**PROMPT**
Filter the records below for the word "DocumentId". Keep each line that has it.

━━━ DATA IN THIS EXERCISE ━━━

(* ===== verification/Search.v ===== *)
(** * Searches without words (milli/src/search/new/mod.rs)

    [execute_search]: the universe of a search from its filter, the checks of its sort
    expressions, the ranking rules of a search without words, its sorted documents and its
    number of hits; and the searches by vector. *)
From S2P Require Import Prelude Json FieldsIdsMap Obkv FacetDb FacetTree FacetSort FacetUpdate FacetF64 FacetInsert FacetExtract FacetIndex Filter Distinct BucketSort RankingOrder ScoreDetails SortRule GeoSort Criteria.
From S2P Require DocumentsIds Transform Settings.
Import DocumentsIds (DocumentId).
Import Transform (bitmap_iter).
Import Settings (Criterion).
#[local] Existing Instance Settings.criterion_eq_dec.

(** What a search reads of an index. *)
Record SearchIndex := mkSearchIndex {
  filter_index : FilterIndex;
  stored_criteria : option (list Criterion);
  sortable_fields : list string;
  displayed_fields : option (list string);
  distinct_field : option string;
  geo_faceted_documents_ids : gset DocumentId
}.

(** [Index::criteria]. *)
Definition criteria (index : SearchIndex) : list Criterion := default default_criteria (stored_criteria index).

Definition the_facets (index : SearchIndex) : FacetIndex := facet_index (filter_index index).
Definition the_fields (index : SearchIndex) : FieldsIdsMap := fields_ids_map (filter_index index).

(** The distinct field of [bucket_sort] and of [execute_search]. *)
Definition distinct_fid (index : SearchIndex) : option FieldId :=
  match distinct_field index with Some field => FieldsIdsMap.id field (the_fields index) | None => None end.

Inductive SearchError :=
| SortRankingRuleMissing
| InvalidSortableAttribute (field : string) (valid_fields : list string)
| FilterFailed (error : FilterError)
| FacetFailed (error : FacetError)
| DecodingFailed.

Definition check_member (index : SearchIndex) (m : Member) : outcome SearchError unit :=
  match m with
  | Field field =>
      if is_faceted field (sortable_fields index) then Ok tt
      else Err (InvalidSortableAttribute field (sortable_fields index))
  | Geo _ _ =>
      if bool_decide ("_geo"%string ∈ sortable_fields index) then Ok tt
      else Err (InvalidSortableAttribute "_geo" (sortable_fields index))
  end.

Fixpoint check_members (index : SearchIndex) (l : list AscDesc) : outcome SearchError unit :=
  match l with
  | [] => Ok tt
  | asc_desc :: l => _ ← check_member index (member asc_desc); check_members index l
  end.

Definition check_sort_criteria (index : SearchIndex) (sort_criteria : option (list AscDesc)) : outcome SearchError unit :=
  match sort_criteria with
  | None | Some [] => Ok tt
  | Some sort_criteria =>
      if bool_decide (Settings.Sort ∈ criteria index) then check_members index sort_criteria
      else Err SortRankingRuleMissing
  end.

Section search.
Context {RTree : Type}.
(** The functions of the floats, of strings, of facets, and the r-trees. *)
Context (f64_add f64_sub f64_mul : f64 → f64 → f64) (f64_cos f64_sin to_radians : f64 → f64).
Context (haversine_distance : point → point → f64).
Context (rtree_of : FacetIndex → option RTree) (nearest_neighbor_iter : RTree → f64 * f64 * f64 → list (DocumentId * point)).
Context (from_utf8 : bytes → option string) (normalize_facet : bytes → bytes) (parse_f64 : string → option f64).
Context (geo_within : FilterIndex → option (f64 → f64 → f64 → gset DocumentId)).

Abbreviation PlaceholderQuery := unit.
Abbreviation Rule := (RankingRule SearchError PlaceholderQuery ScoreDetails).

(** ** The ranking rules *)
Definition boxed_sort (index : SearchIndex) (field_name : string) (is_ascending : bool) : Rule :=
  sort_rule FacetFailed from_utf8 (the_facets index)
    (sort_new (the_fields index) (displayed_fields index) field_name is_ascending).

Definition boxed_geo_sort (index : SearchIndex) (geo_strategy : Strategy) (point : point) (is_ascending : bool) : Rule :=
  geo_sort_rule f64_add f64_sub f64_mul f64_cos f64_sin to_radians haversine_distance rtree_of nearest_neighbor_iter
    DecodingFailed (the_fields index) (the_facets index)
    (geo_new geo_strategy (geo_faceted_documents_ids index) point is_ascending).

(** The fields that are sorted already, and the rules. *)
Abbreviation Resolved := (gset string * list Rule)%type.

Definition push_sort (index : SearchIndex) (field_name : string) (is_ascending : bool) (st : Resolved) : Resolved :=
  let '(sorted_fields, ranking_rules) := st in
  if bool_decide (field_name ∈ sorted_fields) then st
  else (sorted_fields ∪ {[field_name]}, ranking_rules ++ [boxed_sort index field_name is_ascending]).

(** [geo_sorted] is never set. *)
Definition resolve_sort_criteria (index : SearchIndex) (geo_strategy : Strategy) (geo_sorted : bool)
    (sort_criteria : option (list AscDesc)) (st : Resolved) : Resolved :=
  fold_left (λ st criterion,
    match criterion with
    | AscBy (Field field_name) => push_sort index field_name true st
    | DescBy (Field field_name) => push_sort index field_name false st
    | AscBy (Geo lat lng) =>
        if geo_sorted then st else (st.1, st.2 ++ [boxed_geo_sort index geo_strategy (lat, lng) true])
    | DescBy (Geo lat lng) =>
        if geo_sorted then st else (st.1, st.2 ++ [boxed_geo_sort index geo_strategy (lat, lng) false])
    end) (default [] sort_criteria) st.

Definition get_ranking_rules_for_placeholder_search (index : SearchIndex) (sort_criteria : option (list AscDesc))
    (geo_strategy : Strategy) : list Rule :=
  (fold_left (λ (acc : bool * Resolved) rr,
    let '(sort, st) := acc in
    match rr with
    | Settings.Words | Settings.Typo | Settings.Attribute | Settings.Proximity | Settings.Exactness => acc
    | Settings.Sort => if sort then acc else (true, resolve_sort_criteria index geo_strategy false sort_criteria st)
    | Settings.Asc field_name => (sort, push_sort index field_name true st)
    | Settings.Desc field_name => (sort, push_sort index field_name false st)
    end) (criteria index) (false, (∅, []))).2.2.

(** ** The search *)
Record PartialSearchResult := mkResult {
  res_candidates : gset DocumentId;
  documents_ids : list DocumentId;
  document_scores : list (list ScoreDetails)
}.

(** The beginning of [execute_search]. *)
Definition search_universe (filters : option FilterCondition) (index : SearchIndex) (sort_criteria : option (list AscDesc)) :
    outcome SearchError (gset DocumentId) :=
  universe ← match filters with
             | Some filters => map_err FilterFailed (evaluate normalize_facet parse_f64 geo_within filters (filter_index index))
             | None => Ok (Filter.documents_ids (filter_index index))
             end;
  _ ← check_sort_criteria index sort_criteria;
  Ok universe.

(** Its end. *)
Definition search_result (index : SearchIndex) (exhaustive_number_hits : bool) (out : @BucketSortOutput ScoreDetails) :
    PartialSearchResult :=
  let all_candidates :=
    if exhaustive_number_hits then
      match distinct_fid index with
      | Some distinct_fid => remaining (apply_distinct_rule (the_facets index) distinct_fid (out_candidates out))
      | None => out_candidates out
      end
    else out_candidates out in
  mkResult all_candidates (docids out) (scores out).

(** The search without words. *)
Definition placeholder_search (fuel : nat) (index : SearchIndex) (scoring_strategy : ScoringStrategy) (exhaustive_number_hits : bool)
    (filters : option FilterCondition) (sort_criteria : option (list AscDesc)) (geo_strategy : Strategy) (from length : nat) :
    option (outcome SearchError PartialSearchResult) :=
  match search_universe filters index sort_criteria with
  | Ok universe =>
      let ranking_rules := get_ranking_rules_for_placeholder_search index sort_criteria geo_strategy in
      out ← bucket_sort (the_facets index) (distinct_fid index) from length scoring_strategy fuel ranking_rules tt universe;
      Some (out ← out; Ok (search_result index exhaustive_number_hits out))
  | Err e => Some (Err e)
  | Panic msg => Some (Panic msg)
  end.

(** The search by vector, from the neighbors that the hnsw index finds. *)
Fixpoint vector_docids (vector_id_docid : gmap N DocumentId) (universe : gset DocumentId) (last : nat) (neighbors : list N)
    (docids : list DocumentId) (uniq_docids : gset DocumentId) : outcome SearchError (list DocumentId) :=
  match neighbors with
  | [] => Ok docids
  | index :: neighbors =>
      match vector_id_docid !! index with
      | None => Panic "called Option::unwrap on a None value"
      | Some docid =>
          if bool_decide (docid ∈ universe) && bool_decide (docid ∉ uniq_docids) then
            let docids := docids ++ [docid] in
            if length docids =? last then Ok docids
            else vector_docids vector_id_docid universe last neighbors docids (uniq_docids ∪ {[docid]})
          else vector_docids vector_id_docid universe last neighbors docids uniq_docids
      end
  end.

Definition vector_search (vector_id_docid : gmap N DocumentId) (neighbors : list N) (universe : gset DocumentId) (from len : nat) :
    outcome SearchError PartialSearchResult :=
  docids ← vector_docids vector_id_docid universe (usize_add from len) neighbors [] ∅;
  let docids := take len (drop from docids) in
  Ok (mkResult universe docids (replicate (length docids) [])).
End search.

(** ** The checks of the sort expressions *)
Definition member_sortable (index : SearchIndex) (m : Member) : Prop :=
  match m with
  | Field field => is_faceted field (sortable_fields index) = true
  | Geo _ _ => "_geo"%string ∈ sortable_fields index
  end.

Lemma check_members_Ok index l : check_members index l = Ok tt ↔ ∀ c, c ∈ l → member_sortable index (member c).
Proof.
  assert (∀ m, check_member index m = Ok tt ↔ member_sortable index m) as Hm.
  { intros [field|lat lng]; cbn; [by destruct (is_faceted _ _)|]. by case_bool_decide. }
  induction l as [|c l IH]; cbn [check_members]; [split; [by intros _ c ?%not_elem_of_nil|done]|].
  setoid_rewrite elem_of_cons. specialize (Hm (member c)). destruct (check_member index (member c)) as [[]| |]; cbn; naive_solver.
Qed.

(** C34: Sort expressions are accepted when and only when there is none, or the ranking rules
    of the index have [sort] and every field and point is sortable; the error on the missing
    rule comes first. *)
Theorem check_sort_criteria_spec index sort_criteria :
  (check_sort_criteria index sort_criteria = Ok tt ↔
    default [] sort_criteria = [] ∨
    Settings.Sort ∈ criteria index ∧ ∀ c, c ∈ default [] sort_criteria → member_sortable index (member c)) ∧
  (check_sort_criteria index sort_criteria = Err SortRankingRuleMissing ↔
    default [] sort_criteria ≠ [] ∧ Settings.Sort ∉ criteria index).
Proof.
  assert (∀ l, check_members index l ≠ Err SortRankingRuleMissing) as Hne.
  { induction l as [|c l IH]; cbn; [done|]. destruct (member c); cbn; case_match; cbn; done. }
  destruct sort_criteria as [[|c l]|]; cbn [check_sort_criteria default from_option]; [naive_solver| |naive_solver].
  rewrite <- (check_members_Ok index (c :: l)). specialize (Hne (c :: l)). case_bool_decide; naive_solver.
Qed.

(** ** The search by vector *)
Section vector.
Context (vector_id_docid : gmap N DocumentId) (universe : gset DocumentId).

(** The documents of the neighbors that are in the universe, each one once. *)
Definition found (docs : list DocumentId) (seen : gset DocumentId) : list DocumentId :=
  greedy (λ d, {[d]}) (filter (λ d, d ∈ universe) docs) seen.

Lemma found_cons d docs seen :
  found (d :: docs) seen =
    if bool_decide (d ∈ universe) && bool_decide (d ∉ seen) then d :: found docs (seen ∪ {[d]}) else found docs seen.
Proof.
  unfold found. case_bool_decide as Hu; cbn [andb].
  - rewrite filter_cons_True by done. cbn [greedy]. by repeat case_bool_decide.
  - by rewrite filter_cons_False by done.
Qed.

Lemma vector_docids_spec last neighbors docs docids seen :
  Forall2 (λ n d, vector_id_docid !! n = Some d) neighbors docs → length docids < last ∨ last = 0 →
  vector_docids vector_id_docid universe last neighbors docids seen =
    Ok (docids ++ if decide (last = 0) then found docs seen else take (last - length docids) (found docs seen)).
Proof.
  intros Hn. revert docids seen. induction Hn as [|n d neighbors docs Hd _ IH]; intros docids seen Hlt; cbn [vector_docids].
  { unfold found. cbn. rewrite take_nil. case_decide; by rewrite app_nil_r. }
  rewrite Hd, found_cons. destruct (_ && _) eqn:Hin; [|by apply IH].
  rewrite length_app. cbn [length]. destruct (Nat.eqb_spec (length docids + 1) last) as [Heq|Hne].
  - rewrite decide_False by lia. replace (last - length docids) with 1 by lia. by rewrite firstn_cons, take_0.
  - rewrite IH by (rewrite length_app; cbn; lia). rewrite <- app_assoc, length_app. cbn [length app]. do 2 f_equal. case_decide; [done|].
    by replace (last - length docids) with (S (last - (length docids + 1))) by lia.
Qed.

(** C39: A search by vector answers the documents of its neighbors, the nearest first, that
    satisfy the filter, each one once, from the offset up to the limit. *)
Theorem vector_search_spec neighbors docs from len :
  Forall2 (λ n d, vector_id_docid !! n = Some d) neighbors docs → (N.of_nat from + N.of_nat len < u64_size)%N →
  ∃ res, vector_search vector_id_docid neighbors universe from len = Ok res ∧
    documents_ids res = take len (drop from (found docs ∅)) ∧ length (document_scores res) = length (documents_ids res).
Proof.
  intros Hn Hw. unfold vector_search, usize_add. rewrite wrap64_small by done.
  rewrite (vector_docids_spec _ _ docs) by (done || cbn; lia). cbn [mbind outcome_bind app]. eexists. split; [done|].
  cbn [documents_ids document_scores]. split; [|by rewrite length_replicate]. case_decide as H0.
  - assert (len = 0) as -> by lia. by rewrite !take_0.
  - cbn [length]. rewrite Nat.sub_0_r. replace (N.to_nat (N.of_nat from + N.of_nat len)) with (from + len) by lia.
    rewrite skipn_firstn_comm, take_take. f_equal. lia.
Qed.
End vector.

━━━

**ANSWER TO THE PROBLEM**
Import DocumentsIds (DocumentId).
  geo_faceted_documents_ids : gset DocumentId
Context (rtree_of : FacetIndex → option RTree) (nearest_neighbor_iter : RTree → f64 * f64 * f64 → list (DocumentId * point)).
Context (geo_within : FilterIndex → option (f64 → f64 → f64 → gset DocumentId)).
  res_candidates : gset DocumentId;
  documents_ids : list DocumentId;
    outcome SearchError (gset DocumentId) :=
Fixpoint vector_docids (vector_id_docid : gmap N DocumentId) (universe : gset DocumentId) (last : nat) (neighbors : list N)
    (docids : list DocumentId) (uniq_docids : gset DocumentId) : outcome SearchError (list DocumentId) :=
Definition vector_search (vector_id_docid : gmap N DocumentId) (neighbors : list N) (universe : gset DocumentId) (from len : nat) :
Context (vector_id_docid : gmap N DocumentId) (universe : gset DocumentId).
Definition found (docs : list DocumentId) (seen : gset DocumentId) : list DocumentId :=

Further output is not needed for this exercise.